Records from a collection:
————

Definition print_secrets (l : list (bytes * bytes)) : bytes := 123 :: commas (map print_secret l) ++ [125].

Definition print_entry (e : entry) : bytes :=
  match e with
  | AppSecrets app_id secrets => print_string app_id ++ [58] ++ print_secrets secrets
  | Secret key value => print_secret (key, value)
  end.

Definition print_json (es : list entry) : bytes := 123 :: commas (map print_entry es) ++ [125].

Definition entry_records (e : entry) : list record :=
  match e with
  | AppSecrets app_id secrets => map (fun s => mk_record (Some app_id) s.1 s.2) secrets
  | Secret key value => [mk_record None key value]
  end.

Definition secret_ok (s : bytes * bytes) : Prop :=
  is_valid_secret_key (Some s.1) = true /\ Forall char_ok s.2 /\ len s.2 <= VAULT_MAX_BLOB_LEN.

Definition entry_ok (e : entry) : Prop :=
  match e with
  | AppSecrets app_id secrets => is_valid_app_id (Some app_id) = true /\ secrets <> [] /\ Forall secret_ok secrets
  | Secret key value => secret_ok (key, value)
  end.

(** ** Reading it back *)

(** The four digits of a control character. *)
Lemma hex_back c : 0 <= c < 32 ->
  let h2 := json_hex_value (hex_digit (c / 16)) in
  let h3 := json_hex_value (hex_digit (c mod 16)) in
  (h2 <? 0) = false /\ (h3 <? 0) = false /\
  Z.lor (Z.lor (Z.lor (Z.shiftl 0 12) (Z.shiftl 0 8)) (Z.shiftl h2 4)) h3 = c.
Proof.
  intros Hc. pose proof (range_check 32 (fun c =>
    let h2 := json_hex_value (hex_digit (c / 16)) in let h3 := json_hex_value (hex_digit (c mod 16)) in
    negb (h2 <? 0) && negb (h3 <? 0) && (Z.lor (Z.lor (Z.lor (Z.shiftl 0 12) (Z.shiftl 0 8)) (Z.shiftl h2 4)) h3 =? c))
    ltac:(vm_compute; reflexivity) c Hc) as H. cbv beta zeta in H. apply andb_true_iff in H as [[H2 H3]%andb_true_iff H].
  apply negb_true_iff in H2, H3. apply Z.eqb_eq in H. done.
Qed.

Lemma append_ascii out max c : 0 < c <= 127 -> len out < max -> json_append_utf8 out (max + 1) c = (VAULT_OK, out ++ [c]).
Proof.
  intros Hc Ho. unfold json_append_utf8. replace ((c =? 0) || (c >? 1114111) || ((c >=? 55296) && (c <=? 57343))) with false by (clear -Hc; lia).
  cbv beta zeta. replace (c <=? 127) with true by (clear -Hc; lia). change (len [c]) with 1.
  replace (len out + 1 >=? max + 1) with false by (clear -Ho; lia). done.
Qed.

————

## EXERCISE
Please find all lines of the entries that hold the string "Definition" and copy them.

## ANSWER TO THIS TASK
Definition print_secrets (l : list (bytes * bytes)) : bytes := 123 :: commas (map print_secret l) ++ [125].
Definition print_entry (e : entry) : bytes :=
Definition print_json (es : list entry) : bytes := 123 :: commas (map print_entry es) ++ [125].
Definition entry_records (e : entry) : list record :=
Definition secret_ok (s : bytes * bytes) : Prop :=
Definition entry_ok (e : entry) : Prop :=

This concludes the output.